Items listed in a dataset:

Lemma canonicalOriginPort_suffix host port :
  Forall (λ c, name_char c = true) host → host ≠ [] →
  (∀ p, port = Some p → 1 <= p <= 65535) →
  canonicalOriginPort (host ++ port_suffix port) =
    match port with Some p => (p, true, true) | None => (0, false, true) end.
Proof.
  intros Hh Hne Hp. unfold canonicalOriginPort.
  assert (has_prefix [x5b] (host ++ port_suffix port) = false) as ->.
  { destruct Hh as [|c host Hc Hh]; [done|]. simpl. destruct c; try discriminate Hc; done. }
  assert (x3a ∉ host) as Hcolon by (intros Hin; rewrite Forall_forall in Hh; by apply Hh in Hin).
  destruct port as [p|]; simpl; [|rewrite app_nil_r; by rewrite (proj2 (cut_last_None _ _))].
  specialize (Hp p eq_refl). rewrite cut_last_app by (by apply colon_not_in_port).
  assert (contains_byte x3a host = false) as ->
    by (apply not_true_iff_false; by rewrite contains_byte_spec).
  rewrite (proj1 (port_digits p Hp)). rewrite (proj2 (Z.ltb_ge _ 1)), (proj2 (Z.ltb_ge 65535 _)) by lia.
  by rewrite bool_decide_eq_true_2.
Qed.

Lemma validateWebAuthnOrigin_https host port :
  Forall (λ c, name_char c = true) host → host ≠ [] → canonicalOriginHost host = true →
  (∀ p, port = Some p → 1 <= p <= 65535 ∧ p ≠ 443) →
  validateWebAuthnOrigin (string_of_bytes (bytes_of_string "https://" ++ host ++ port_suffix port)) = Ok ().
Proof.
  intros Hh Hne Hc Hp.
  assert (∀ p, port = Some p → 1 <= p <= 65535) as Hp' by (intros p ->; by apply Hp).
  assert (parseHost (host ++ port_suffix port) = Some (host ++ port_suffix port)) as Hparse.
  { destruct port as [p|]; simpl; [apply parseHost_port; [done|]; by apply port_digits, Hp'|].
    rewrite app_nil_r. by apply parseHost_name. }
  assert (Forall (λ c, auth_char c = true) (host ++ port_suffix port)) as Hauth.
  { apply Forall_app. split.
    - eapply Forall_impl; [exact Hh|]. intros c Hcc. unfold auth_char. by rewrite Hcc.
    - destruct port as [p|]; simpl; [|constructor]. constructor; [done|].
      eapply Forall_impl; [by apply port_digits, Hp'|]. intros c ?. by apply digit_auth. }
  unfold validateWebAuthnOrigin. rewrite bytes_of_string_of_bytes, bool_decide_eq_false_2 by done.
  rewrite Parse_https by done. set (a := host ++ port_suffix port) in *.
  assert (a ≠ []) by (subst a; by destruct host).
  cbn [of_option mbind result_bind fail_if]. set (u := {| Scheme := _ |}).
  assert (Hostname u = host) as -> by (by eapply Hostname_of_authority).
  rewrite to_lower_name, Hc by done.
  assert (origin_string u = bytes_of_string "https://" ++ a) as ->
    by (unfold origin_string; cbn [Scheme Host ForceQuery u]; by rewrite escape_auth, app_nil_r).
  rewrite !(bool_decide_eq_true_2 (_ ++ _ = _)) by done. rewrite (bool_decide_eq_true_2 (host = host)) by done.
  rewrite (bool_decide_eq_false_2 (host = [])) by done.
  cbn -[canonicalOriginPort]. rewrite (bool_decide_eq_false_2 (a = [])) by done. subst a.
  rewrite canonicalOriginPort_suffix by done. destruct port as [p|]; [|done].
  destruct (Hp p eq_refl) as [_ Hne443]. cbn. by rewrite (proj2 (Z.eqb_neq _ _)).
Qed.

(** ** The text of an accepted origin *)

(** The characters of an IP address literal. *)
Definition ip_char (c : byte) : bool :=
  bool_decide (is_Some (IP.hex_val c)) || bool_decide (c = x2e) || bool_decide (c = x3a).

Lemma ip_char_safe c : ip_char c = true → host_safe c = true.
Proof. intros H. destruct c; try discriminate H; reflexivity. Qed.

Lemma digit_ip c : is_digit c = true → ip_char c = true.
Proof. intros H. destruct c; try discriminate H; reflexivity. Qed.

Lemma parse_v4_chars l os : IP.parse_v4 l = Some os → Forall (λ c, ip_char c = true) l.
Proof.
  unfold IP.parse_v4. intros (ps & Hm & _)%bind_Some.
  destruct (split_spec x2e l) as [<- _]. apply Forall_forall.
  intros x [->|(p & Hp & Hx)]%elem_of_join; [done|].
  apply mapM_Some in Hm. apply list_elem_of_lookup in Hp as [i Hp].
  destruct (Forall2_lookup_l _ _ _ _ _ Hm Hp) as (z & _ & Hz). unfold IP.octet in Hz.
  destruct (_ || _) eqn:E in Hz; [done|]. rewrite !orb_false_iff, negb_false_iff, forallb_Forall in E.
  destruct E as [[[_ Hd] _] _]. rewrite Forall_forall in Hd. by apply digit_ip, Hd.
Qed.

Lemma hex_prefix_chars fuel n acc l n' acc' rest :
  IP.hex_prefix fuel n acc l = Some (n', acc', rest) →
  ∃ pre, l = pre ++ rest ∧ Forall (λ c, ip_char c = true) pre.
Proof.
  revert n acc l. induction fuel as [|fuel IH]; intros n acc l; [intros [= _ _ <-]; by exists []|].
  destruct l as [|c l]; cbn [IP.hex_prefix]; [intros [= _ _ <-]; by exists []|].
  destruct (IP.hex_val c) as [v|] eqn:Hv; [|intros [= _ _ <-]; by exists []].
  destruct (3 <? n); [done|]. intros (pre & -> & Hpre)%IH. exists (c :: pre). split; [done|].
  constructor; [|done]. unfold ip_char. rewrite Hv. by rewrite bool_decide_eq_true_2.
Qed.

Lemma parse_v6_loop_chars fuel ip ell l r :
  IP.parse_v6_loop fuel ip ell l = Some (r, []) → Forall (λ c, ip_char c = true) l.
Proof.
  revert ip ell l. induction fuel as [|fuel IH]; intros ip ell l; cbn [IP.parse_v6_loop];
    (destruct (_ <=? _)%nat; [by intros [= _ ->]|]); [done|].
  intros ([[n acc] rest] & Hh & H)%bind_Some. destruct (n =? 0); [done|].
  destruct (hex_prefix_chars _ _ _ _ _ _ _ Hh) as (pre & -> & Hpre).
  destruct rest as [|c rest]; [by rewrite app_nil_r|].
  destruct (decide (c = x2e)) as [->|_].
  { destruct (_ && _); [done|]. destruct (_ <? _)%nat; [done|].
    destruct (IP.parse_v4 _) eqn:E in H; [|done]. by eapply parse_v4_chars. }
  destruct (decide (c = x3a)) as [->|_]; [|done]. apply Forall_app. split; [done|]. constructor; [done|].
  destruct rest as [|c2 rest2]; [done|]. destruct (decide (c2 = x3a)) as [->|_]; [|by apply IH in H].
  constructor; [done|]. destruct ell; [done|]. destruct rest2; [done|]. by apply IH in H.
Qed.

Lemma ParseIP_chars l a : IP.ParseIP l = Some a → Forall (λ c, ip_char c = true) l.
Proof.
  unfold IP.ParseIP. destruct (IP.first_sep l) as [c|]; [|done]. destruct (decide (c = x2e)).
  { intros (os & Hos & _)%fmap_Some. by eapply parse_v4_chars. }
  destruct (decide (c = x3a)); [|done]. destruct (contains_byte x25 l); [done|].
  intros (g & Hg & _)%fmap_Some. revert Hg. unfold IP.parse_v6.
  destruct (match l with [] => _ | _ => _ end) as [ell l'] eqn:El.
  assert (Forall (λ c, ip_char c = true) l' → Forall (λ c, ip_char c = true) l) as Hl.
  { destruct l as [|x [|y r]]; [by injection El as _ <-|by injection El as _ <-|].
    destruct (bool_decide (x = x3a)) eqn:Ex; [|by injection El as _ <-].
    destruct (bool_decide (y = x3a)) eqn:Ey; [|by injection El as _ <-]. injection El as _ <-.
    apply bool_decide_eq_true in Ex as ->. apply bool_decide_eq_true in Ey as ->. intros ?. by repeat constructor. }
  destruct (_ && _) eqn:E.
  { apply andb_true_iff in E as [_ E%bool_decide_eq_true]. intros _. apply Hl. by rewrite E. }
  intros ([[ip ell2] rest] & Hloop & H)%bind_Some. destruct (bool_decide (rest = [])) eqn:Er; [|done].
  apply bool_decide_eq_true in Er as ->. by eapply Hl, parse_v6_loop_chars.
Qed.

Lemma ParseIP_V6_colon l g : IP.ParseIP l = Some (IP.V6 g) → x3a ∈ l.
Proof.
  unfold IP.ParseIP. destruct (IP.first_sep l) as [c|] eqn:E; [|done].
  destruct (decide (c = x2e)); [by destruct (IP.parse_v4 l)|]. destruct (decide (c = x3a)) as [->|]; [|done].
  intros _. revert E. induction l as [|x l IH]; [done|]. cbn [IP.first_sep].
  destruct (bool_decide _); [intros [= ->]; by left|]. intros ?. right. by apply IH.
Qed.

(** An address with a colon in it, which a URL writes in brackets. *)
Definition is_ipv6 (host : list byte) : bool :=
  match IP.ParseIP host with Some (IP.V6 _) => true | _ => false end.

(** [scheme://host], [scheme://host:port], and either with an empty query. *)
Definition origin_text (scheme host : list byte) (port : option Z) (empty_query : bool) : list byte :=
  scheme ++ bytes_of_string "://" ++ (if is_ipv6 host then x5b :: host ++ [x5d] else host)
  ++ port_suffix port ++ (if empty_query then [x3f] else []).

(** A host in canonical form: an IP address as Go prints it, or a DNS name of
    lower-case labels. *)
Definition canonical_host (host : list byte) : Prop :=
  (∃ address, IP.ParseIP host = Some address ∧ IP.String address = host) ∨
  (IP.ParseIP host = None ∧ Z.of_nat (length host) <= 253 ∧
   ∃ labels, labels ≠ [] ∧ Forall dns_label labels ∧ host = join x2e labels).

(** The local machine, the only host plain http may name. *)
Definition local_host (host : list byte) : Prop :=
  host = bytes_of_string "localhost" ∨
  ∃ address, IP.ParseIP host = Some address ∧ IP.IsLoopback address = true.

Try it. Please print verbatim each line from the first line of the entries above to the line that contains "assert (parseHost (host", inclusive, and nothing more.

Exercise result.
Lemma canonicalOriginPort_suffix host port :
  Forall (λ c, name_char c = true) host → host ≠ [] →
  (∀ p, port = Some p → 1 <= p <= 65535) →
  canonicalOriginPort (host ++ port_suffix port) =
    match port with Some p => (p, true, true) | None => (0, false, true) end.
Proof.
  intros Hh Hne Hp. unfold canonicalOriginPort.
  assert (has_prefix [x5b] (host ++ port_suffix port) = false) as ->.
  { destruct Hh as [|c host Hc Hh]; [done|]. simpl. destruct c; try discriminate Hc; done. }
  assert (x3a ∉ host) as Hcolon by (intros Hin; rewrite Forall_forall in Hh; by apply Hh in Hin).
  destruct port as [p|]; simpl; [|rewrite app_nil_r; by rewrite (proj2 (cut_last_None _ _))].
  specialize (Hp p eq_refl). rewrite cut_last_app by (by apply colon_not_in_port).
  assert (contains_byte x3a host = false) as ->
    by (apply not_true_iff_false; by rewrite contains_byte_spec).
  rewrite (proj1 (port_digits p Hp)). rewrite (proj2 (Z.ltb_ge _ 1)), (proj2 (Z.ltb_ge 65535 _)) by lia.
  by rewrite bool_decide_eq_true_2.
Qed.

Lemma validateWebAuthnOrigin_https host port :
  Forall (λ c, name_char c = true) host → host ≠ [] → canonicalOriginHost host = true →
  (∀ p, port = Some p → 1 <= p <= 65535 ∧ p ≠ 443) →
  validateWebAuthnOrigin (string_of_bytes (bytes_of_string "https://" ++ host ++ port_suffix port)) = Ok ().
Proof.
  intros Hh Hne Hc Hp.
  assert (∀ p, port = Some p → 1 <= p <= 65535) as Hp' by (intros p ->; by apply Hp).
  assert (parseHost (host ++ port_suffix port) = Some (host ++ port_suffix port)) as Hparse.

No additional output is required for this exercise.